Start of Block

(* ===== verification/ClientCluster.v ===== *)
(** * Connections and clusters

    [client/c/tioclient.c]: [tio_connect], [tio_disconnect], [tio_create],
    [tio_open], the cluster functions, [tio_group_subscribe] and
    [tio_initialize].  A container that the server does not know is looked up
    in the cluster directory, and opened on the server the directory names,
    through a connection the client keeps.  The recursion of the source
    ([tio_create_or_open] -> [tio_create_or_open_cluster] -> [tio_connect] ->
    [tio_open]) is a fixpoint on a number of nested connections; the functions
    in between take the recursive call as an argument. *)
From S2P Require Import Prelude Decimal StreamBuffer Pr1Message TioDataC Network EventQueue Protocol ClientState ClientReceive ClientApi.

Module ClientCluster.
Import StreamBuffer Pr1 TioDataC Net Protocol ClientState ClientReceive ClientApi.

Definition tio_initialize : M client unit := modify (set_g_initialized true).

(** A conversion to [short]. *)
Definition i16 (z : Z) : Z := (z + 2 ^ 15) mod 2 ^ 16 - 2 ^ 15.

(** [isspace] and [atoi], whose result must fit an [int]. *)
Definition is_space (b : Byte.byte) : bool :=
  let z := byte_Z b in ((9 <=? z) && (z <=? 13)) || (z =? 32).

Fixpoint skip_spaces (bs : bytes) : bytes :=
  match bs with b :: t => if is_space b then skip_spaces t else bs | [] => [] end.

Fixpoint leading_digits (bs : bytes) : bytes :=
  match bs with b :: t => if Decimal.is_digit b then b :: leading_digits t else [] | [] => [] end.

Definition atoi (s : bytes) : res Z :=
  let v := match skip_spaces s with
           | x2d :: t => - Decimal.digits_value 0 (leading_digits t)
           | x2b :: t => Decimal.digits_value 0 (leading_digits t)
           | t => Decimal.digits_value 0 (leading_digits t)
           end in
  _ ← require ((INT_MIN <=? v) && (v <=? INT_MAX)) (Fault SignedOverflow); Ok v.

(** The text before the first [:] and the one after it. *)
Fixpoint split_colon (s : bytes) : option (bytes * bytes) :=
  match s with
  | [] => None
  | b :: t => if decide (b = x3a) then Some ([], t)
              else '(h, p) ← split_colon t; Some (b :: h, p)
  end.

(** ["host:port"], or ["port"] with the host of the connection. *)
Definition parse_endpoint (dflt : bytes) (value : TIO_DATA) : res (bytes * Z) :=
  match string_ value with
  | None => Throw (Fault NullDeref)
  | Some blk =>
      let s := c_str blk in
      match split_colon s with
      | Some (host, port_string) => port ← atoi port_string; Ok (host, port)
      | None => port ← atoi s; Ok (dflt, port)
      end
  end.

(** ** Disconnecting *)

Fixpoint drain_events (fuel : nat) (p : Z) : M client unit :=
  match fuel with
  | O => throw (Fault OutOfFuel)
  | S fuel => m ← pop_event p; match m with Some _ => drain_events fuel p | None => mret tt end
  end.

(** [free] of a container that is still allocated. *)
Definition free_checked (cp : Z) : M client unit := _ ← cont_at cp; free_container cp.

(** The table from its last slot down. *)
Fixpoint free_table (slots : list (option Z)) : M client unit :=
  match slots with
  | [] => mret tt
  | Some cp :: slots => _ ← free_checked cp; free_table slots
  | None :: slots => free_table slots
  end.

Definition close_socket (s : Z) : M client unit := modify (fun c => set_closed (closed c ++ [s]) c).

Fixpoint iter_m {A} (f : A -> M client unit) (l : list A) : M client unit :=
  match l with [] => mret tt | a :: l => _ ← f a; iter_m f l end.

(** [fuel] bounds the depth of the tree of connections. *)
Fixpoint tio_disconnect (fuel : nat) (connection : option Z) : M client unit :=
  match fuel, connection with
  | _, None => mret tt
  | O, _ => throw (Fault OutOfFuel)
  | S fuel, Some p =>
      conn ← conn_at p;
      _ ← close_socket (socket conn);
      _ ← update_conn p (set_socket 0);
      _ ← drain_events (S (size (EventQueue.nodes (events conn)))) p;
      _ ← free_table (rev (take (Z.to_nat (containers_buffer_size conn)) (containers conn)));
      _ ← iter_m (fun q => tio_disconnect fuel (Some q)) (rev (clusters_connections conn));
      modify (fun c => set_conns (delete p (conns c)) c)
  end.

(** ** Connecting *)

Definition next_dial : M client dial_event := fun c =>
  match dial c with
  | [] => (Ok {| sockfd := -1; resolves := false; connected := -1 |}, c)
  | d :: ds => (Ok d, set_dial ds c)
  end.

Definition set_error (s : string) : M client unit := on_net (pr1_set_last_error_description s).

(** A [TIO_CONNECTION] as [tio_connect] fills it. *)
Definition new_connection (s : Z) (host : bytes) (port : Z) : TIO_CONNECTION :=
  mk_connection s host (u16 port) EventQueue.empty_queue 0 0 (replicate 64 None) 64 0 None 0 0 0
    true 0 0 None None [] 0 0.

Definition is_unix_socket (host : bytes) : bool :=
  match host with x2f :: _ => true | _ => false end.

(** [goto clean_up_and_return] after [socket()]: the socket is closed. *)
Definition connect_failed (s : Z) (result : Z) : M client (Z * option Z) :=
  _ ← (if negb (s =? -1) then close_socket s else mret tt); mret (result, None).

(** The exchange of greetings on a connected socket. *)
Definition negotiate (s : Z) : M client (option Z) :=
  result ← on_net (socket_send s (lit "protocol binary" ++ [x0d; x0a]));
  if TIO_FAILED result then
    _ ← set_error "Error sending data to server during protocol negotiation"; mret (Some TIO_ERROR_NETWORK)
  else
    '(result, buffer) ← on_net (socket_receive s 12 None);
    if TIO_FAILED result then
      _ ← set_error "Error receiving data to server during protocol negotiation"; mret (Some TIO_ERROR_NETWORK)
    else if decide (buffer = lit "going binary") then mret None
    else
      _ ← set_error "Invalid answer from server during protocol negotiation"; mret (Some TIO_ERROR_PROTOCOL).

Section Recursive.

(** [tio_create_or_open] for the connections below this one. *)
Context (create_or_open : Z -> Z -> bytes -> option bytes -> M client (Z * option Z)).

(** [port] is a [short]. *)
Definition tio_connect (host : bytes) (port : Z) : M client (Z * option Z) :=
  let isUnixSocket := is_unix_socket host in
  _ ← (c ← get; if g_initialized c then mret tt else tio_initialize);
  d ← next_dial;
  if sockfd d <? 0 then
    _ ← set_error "Can't create socket"; connect_failed (sockfd d) TIO_ERROR_NETWORK
  else
    _ ← lift (require (negb isUnixSocket ||
                       (Z.of_nat (length host + length (Decimal.print_int port)) <? 256))
                (Fault OutOfBounds));
    if negb isUnixSocket && negb (resolves d) then
      _ ← set_error "Can't resolve server name."; connect_failed (sockfd d) TIO_ERROR_NETWORK
    else if connected d <? 0 then
      _ ← set_error "Error while trying to connect to server"; connect_failed (sockfd d) TIO_ERROR_NETWORK
    else
      failure ← negotiate (sockfd d);
      match failure with
      | Some result => connect_failed (sockfd d) result
      | None =>
          p ← new_ptr;
          _ ← store_conn p (new_connection (sockfd d) host port);
          '(_, container) ← create_or_open p TIO_COMMAND_OPEN (lit "__meta__/clusters") (Some (lit "volatile_map"));
          _ ← update_conn p (set_clusters_container container);
          mret (TIO_SUCCESS, Some p)
      end.

(** The first kept connection to that host and port. *)
Fixpoint find_cluster (host : bytes) (port : Z) (ps : list Z) : M client (option Z) :=
  match ps with
  | [] => mret None
  | p :: ps =>
      conn ← conn_at p;
      if bool_decide (ClientState.host conn = host) && (ClientState.port conn =? port)
      then mret (Some p) else find_cluster host port ps
  end.

(** The array of cluster connections doubles from 64 when it is full. *)
Definition add_cluster (p q : Z) : M client unit :=
  update_conn p (fun conn =>
    let size := clusters_connections_buffer_size conn in
    let size := if size =? clusters_connections_count conn
                then (if size =? 0 then 64 else size * 2) else size in
    set_clusters_connections (clusters_connections conn ++ [q]) size conn).

Definition tio_connect_cluster (p : Z) (host : bytes) (port : Z) : M client (Z * option Z) :=
  let port := i16 port in
  conn ← conn_at p;
  found ← find_cluster host port (clusters_connections conn);
  match found with
  | Some q => mret (TIO_SUCCESS, Some q)
  | None =>
      '(ret, q) ← tio_connect host port;
      match q with
      | Some q => if ret =? TIO_SUCCESS then _ ← add_cluster p q; mret (ret, Some q) else mret (ret, Some q)
      | None => mret (ret, None)
      end
  end.

Definition tio_create_or_open_cluster (p command_id : Z) (nm : bytes) (type : option bytes)
  : M client (Z * option Z) :=
  conn ← conn_at p;
  search_key ← lift (tiodata_set_string_and_size tiodata_init nm (u32 (Z.of_nat (length nm))));
  _ ← update_conn p (set_last_error 0);
  directory ← lift (match clusters_container conn with
                    | Some cp => Ok cp | None => Throw (Fault NullDeref) end);
  '(result, (_, value, _)) ←
    tio_container_get directory (Some search_key) None (Some tiodata_init) None;
  if result =? TIO_SUCCESS then
    '(host, port) ← lift (parse_endpoint (ClientState.host conn) (default tiodata_init value));
    '(result, q) ← tio_connect_cluster p host port;
    if result =? TIO_SUCCESS then
      q ← lift (match q with Some q => Ok q | None => Throw (Fault Uninitialised) end);
      create_or_open q command_id nm type
    else mret (result, None)
  else
    c ← get;
    _ ← update_conn p (set_last_error (errno c));
    mret (result, None).

End Recursive.

Definition tio_generate_create_or_open_msg (command_id : Z) (nm : bytes) (type : option bytes)
  : res PR1_MESSAGE :=
  m ← pr1_message_new;
  m ← pr1_message_add_field_int m MESSAGE_FIELD_ID_COMMAND command_id;
  m ← pr1_message_add_field_string m MESSAGE_FIELD_ID_NAME nm;
  match type with
  | Some t => pr1_message_add_field_string m MESSAGE_FIELD_ID_TYPE t
  | None => Ok m
  end.

(** A failed [send] is noted, and the answer awaited all the same. *)
Fixpoint tio_create_or_open (fuel : nat) (p command_id : Z) (nm : bytes) (type : option bytes)
  : M client (Z * option Z) :=
  match fuel with
  | O => throw (Fault OutOfFuel)
  | S fuel =>
      conn ← conn_at p;
      _ ← update_conn p (set_last_error 0);
      m ← lift (tio_generate_create_or_open_msg command_id nm type);
      result ← on_net (pr1_message_send_and_delete (socket conn) m 0);
      _ ← (if TIO_FAILED result then c ← get; update_conn p (set_last_error (errno c)) else mret tt);
      '(result, response) ← tio_receive_until_not_event p;
      if TIO_FAILED result then mret (result, None)
      else
        response ← lift (received response);
        result ← pr1_message_get_error_code response;
        if TIO_FAILED result then
          conn ← conn_at p;
          match clusters_container conn with
          | Some _ => tio_create_or_open_cluster (tio_create_or_open fuel) p command_id nm type
          | None => mret (result, None)
          end
        else register_container p response nm None
  end.

Definition tio_create (fuel : nat) (p : Z) (nm : bytes) (type : option bytes) :=
  tio_create_or_open fuel p TIO_COMMAND_CREATE nm type.

Definition tio_open (fuel : nat) (p : Z) (nm : bytes) (type : option bytes) :=
  tio_create_or_open fuel p TIO_COMMAND_OPEN nm type.

(** [tio_connect] as the application calls it. *)
Definition connect (fuel : nat) (host : bytes) (port : Z) := tio_connect (tio_create_or_open fuel) host port.

(** ** Groups over the cluster *)

(** The query callback that connects to each slave. *)
Definition tio_slaves_container_callback (fuel : nat) (p : Z) (value : TIO_DATA) : M client unit :=
  conn ← conn_at p;
  '(host, port) ← lift (parse_endpoint (ClientState.host conn) value);
  _ ← tio_connect_cluster (tio_create_or_open fuel) p host port;
  mret tt.

(** Opens the list of slaves and connects to every one of them. *)
Definition open_slaves (fuel : nat) (p : Z) : M client unit :=
  conn ← conn_at p;
  match slaves_container conn with
  | Some _ => mret tt
  | None =>
      '(result, slaves) ← tio_open fuel p (lit "__meta__/cluster_slaves") (Some (lit "volatile_list"));
      _ ← update_conn p (set_slaves_container slaves);
      match slaves with
      | Some cp =>
          if result =? TIO_SUCCESS then
            _ ← container_query_with cp 0 255 None (fun _ _ _ value _ =>
                  tio_slaves_container_callback fuel p value);
            mret tt
          else mret tt
      | None => mret tt
      end
  end.

Fixpoint tio_group_subscribe (fuel : nat) (p : Z) (group_name : bytes) (start : option bytes)
  : M client Z :=
  match fuel with
  | O => throw (Fault OutOfFuel)
  | S fuel =>
      conn ← conn_at p;
      _ ← match clusters_container conn with
          | None => mret tt
          | Some _ =>
              _ ← open_slaves fuel p;
              conn ← conn_at p;
              match slaves_container conn with
              | None => mret tt
              | Some _ =>
                  iter_m (fun q =>
                    conn ← conn_at p;
                    _ ← update_conn q (set_group_callback (group_event_callback conn) (group_event_cookie conn));
                    _ ← tio_group_subscribe fuel q group_name start; mret tt)
                    (clusters_connections conn)
              end
          end;
      _ ← check_correct_thread p;
      m ← lift (group_subscribe_message group_name start);
      request_and_check p m
  end.

End ClientCluster.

End of Block

Required action:
If a line of the listing above contains "directory", pick it out and copy it.

Completed task:
    in the cluster directory, and opened on the server the directory names,
  directory ← lift (match clusters_container conn with
    tio_container_get directory (Some search_key) None (Some tiodata_init) None;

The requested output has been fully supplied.